Changing a sewing machine needle

Sewing machine needles are not a purchase for life!
They should be changed for every 8 hours of continuous sewing, and for each new project or different fabric.They need to be the right choice of needle for that fabric. If sewing denim, and you try and use the same needle for chiffon, you will very likely snag the chiffon.

Sewing machine needles are generally all universal for domestic machines, but it is worth checking your manual to ensure you get the right needle for your machine. In general the larger the needle number, the thicker and bigger the needle is.
The needle I use the most for dressmaking is a Schmetz universal  705H needle number 80/12. This is a great needle for fairly fine woven fabrics.
If sewing heavier cottons I use Schmetz universal  705H needle number 90/14

When sewing jersey I use a ball point needle. This type of needle seperates the fibres, rather than splitting them like a regular sharp needle does. The tip of this needle is rounded, and it is only useful for knitted fabrics, and won't work on woven fabrics.
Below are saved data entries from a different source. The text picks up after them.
(** ** Reading *)

(** The symbols [l] have been read. *)
Record reading (st : state) (l : list symbol) (c : conf) : Prop := {
  rd_same : same_syms st (c_st c);
  rd_warn : c_warnings c = 0;
  rd_user s : known st s → sym_is_choice st s = false →
    user_val (c_st c) s = (if decide (s ∈ l) then read_back st s else Val VNull no) ∧
    has SYMBOL_DEF_USER (ks (c_st c) s) = bool_decide (s ∈ l);
  rd_choice s : known st s → sym_is_choice st s = true →
    user_val (c_st c) s = picked st s l ∧ has SYMBOL_DEF_USER (ks (c_st c) s) = true
}.
Lemma reading_reset st : reading st [] (Conf (conf_reset st) 0).
Proof.
  assert (∀ s, known st s → user_val (conf_reset st) s = Val VNull no ∧
            has SYMBOL_DEF_USER (ks (conf_reset st) s) = sym_is_choice st s) as Hreset.
  { intros s Hk. unfold user_val. rewrite conf_reset_ks, decide_True by done. cbv zeta.
    split; [done|]. unfold sym_is_choice.
    rewrite (has_lower_disj (SYMBOL_DEF_USER .| SYMBOL_VALID) SYMBOL_CHOICE) by done.
    change (has ?f (set_user ?v ?k)) with (has f k).
    destruct (has SYMBOL_CHOICE _); [by apply has_raise_same|by apply has_lower_same]. }
  split; [apply conf_reset_same|done| |].
  - intros s Hk Hc. cbn [c_st]. destruct (Hreset s Hk) as [-> ->]. rewrite Hc, decide_False, bool_decide_false by apply not_elem_of_nil. done.
  - intros s Hk Hc. cbn [c_st]. destruct (Hreset s Hk) as [-> ->]. by rewrite Hc.
Qed.

(** A symbol of a choice knows it. *)
Definition choice_known (st : state) (s : symbol) : Prop :=
  sym_is_choice_value st s = true →
  match choice_of st s with Ret (Some c) => known st c ∧ sym_is_choice st c = true | _ => False end.
#[export] Instance choice_known_dec st s : Decision (choice_known st s).
Proof. unfold choice_known. destruct (choice_of st s) as [[c|]|]; apply _. Defined.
There are lots of job specific needles for trickier fabrics available. These are the ones I commonly use-

  1. A denim needle. Some people just use a thick needle, but the point on regular needles may not pierce the denim as well as a denim needle. Denim needles are strong, but have extra sharp points, allowing the needle to pierce the densely woven fabric.
  2. A leather needle. The point of a leather needle is actually shaped more like a blade, this creates a triangular hole in the leather. Using a regular needle creates a small split which will over time tear and ruin the garment
  3. An extra sharp microtex needle. I use these for delicates like silk and satin.
  4. Stretch needles. These are great when stitching really stretch stuff like elastic and lycra, or any stretch fabric where your machine has been skipping stitches.
The choice of brand for machine needles, is to me a very important one. Some of the very cheap needles, just aren't good, and you'll pay twice! I use schmetz, or groz beckert needles. Both of these brands are German and they have proved to be the best needles I've used.
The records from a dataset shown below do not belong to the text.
Lemma conf_parse_ok mainmenu l st : stmts_ok st l →
  ∃ t k, conf_parse mainmenu l st = Ret t ∧
    repr (menus t) None None (FCons rootmenu k FNil) (Some rootmenu) ∧
    pre k = seq 1 (entries l) ∧ (λ m, menus t !! m ≫= m_sym) <$> pre k = stmt_syms l ∧
    (∃ n p, menus t !! rootmenu = Some n ∧ m_prompt n = Some p) ∧ (∀ n, menus t !! rootmenu = Some n → m_sym n = None) ∧
    length (menus t) = S (entries l).
Proof.
  intros Hok. destruct (parse_file_order mainmenu l st Hok) as (t1 & E & O1 & R1 & Y1). unfold conf_parse. rewrite E.
  cbn [mbind result_bind].
  destruct (menu_finalize_order t1 None rootmenu (forest_of 1 l) O1) as (t2 & k & -> & Hs & R2 & P2); [|done|].
  { cbn [pre]. rewrite app_nil_r, pre_forest. apply (NoDup_seq 0 (S (entries l))). }
  exists t2, k. split; [done|]. split; [done|]. rewrite P2, pre_forest. split; [done|]. split; [|split; [|split]].
  4: { rewrite (sm_len _ _ Hs), <- (length_fmap m_sym), Y1. cbn. by rewrite stmt_syms_len. }
  2, 3: destruct (parse_file_prompt mainmenu l st t1 E) as (n & p & Hn & Hp); pose proof (sm_menu _ _ Hs rootmenu) as Em;
    rewrite Hn in Em; destruct (menus t2 !! rootmenu) as [n2|] eqn:Hn2; [|done]; injection Em as Es Ep.
  2: { exists n2, p. by rewrite Ep. }
  2: { intros n' [= <-]. rewrite Es. pose proof (f_equal (lookup 0%nat) Y1) as Y0. rewrite list_lookup_fmap in Y0. unfold rootmenu in Hn.
    rewrite Hn in Y0. by injection Y0. }
  apply list_eq. intros i. rewrite list_lookup_fmap. destruct (decide (i < entries l)%nat) as [Hi|Hi].
  - rewrite lookup_seq_lt by done. cbn [fmap option_fmap option_map]. change (stmt_syms l !! i) with ((None :: stmt_syms l) !! S i).
    rewrite <- Y1, list_lookup_fmap. pose proof (sm_menu _ _ Hs (1 + i)) as Em. cbn [Nat.add] in *.
    assert (is_Some (menus t1 !! S i)) as [n Hn].
    { apply lookup_lt_is_Some. rewrite <- (length_fmap m_sym), Y1. cbn. rewrite stmt_syms_len. lia. }
    rewrite Hn in *. destruct (menus t2 !! S i) as [n2|]; [|done]. injection Em as Em _. cbn. by rewrite Em.
  - rewrite lookup_seq_ge, lookup_ge_None_2 by (rewrite ?stmt_syms_len; lia). done.
Qed.

(** C29: for statements that the grammar accepts, [conf_parse] returns; every
    entry of the files is then found below the root exactly once, and the
    entries of the completed tree, read from top to bottom, are in the order
    in which the files have them, each with its symbol.  Submenus that
    [menu_finalize] makes, and blocks that it dissolves, never lose, repeat or
    reorder an entry. *)
Theorem parse_order mainmenu l st : stmts_ok st l →
  ∃ t k, conf_parse mainmenu l st = Ret t ∧
    repr (menus t) None None (FCons rootmenu k FNil) (Some rootmenu) ∧
    pre k = seq 1 (entries l) ∧ (λ m, menus t !! m ≫= m_sym) <$> pre k = stmt_syms l.
Proof.
  intros Hok. destruct (conf_parse_ok mainmenu l st Hok) as (t & k & E & R & P & Y & _). by exists t, k.
Qed.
Changing your needle is a really simple operation.
- Hold the needle with your left hand and unscrew the screw at the top of the needle. Holding the needle ensures it doesn't drop inside your machine. I keep a sharps box to dispose of my needles.
- The flat side of the needle is the back
- With the flat side at the back, push the new needle up inside the sewing foot as high as it will go, and then tighten the screw.
- Just to double check that the needle is in the right way, run your thumbnail up the front of the needle, you should feel a groove if it's in correctly.
All done, and you're now ready to continue sewing...

1 comment:

  1. Good point. I'm frequently guilty of insufficient needle-changing.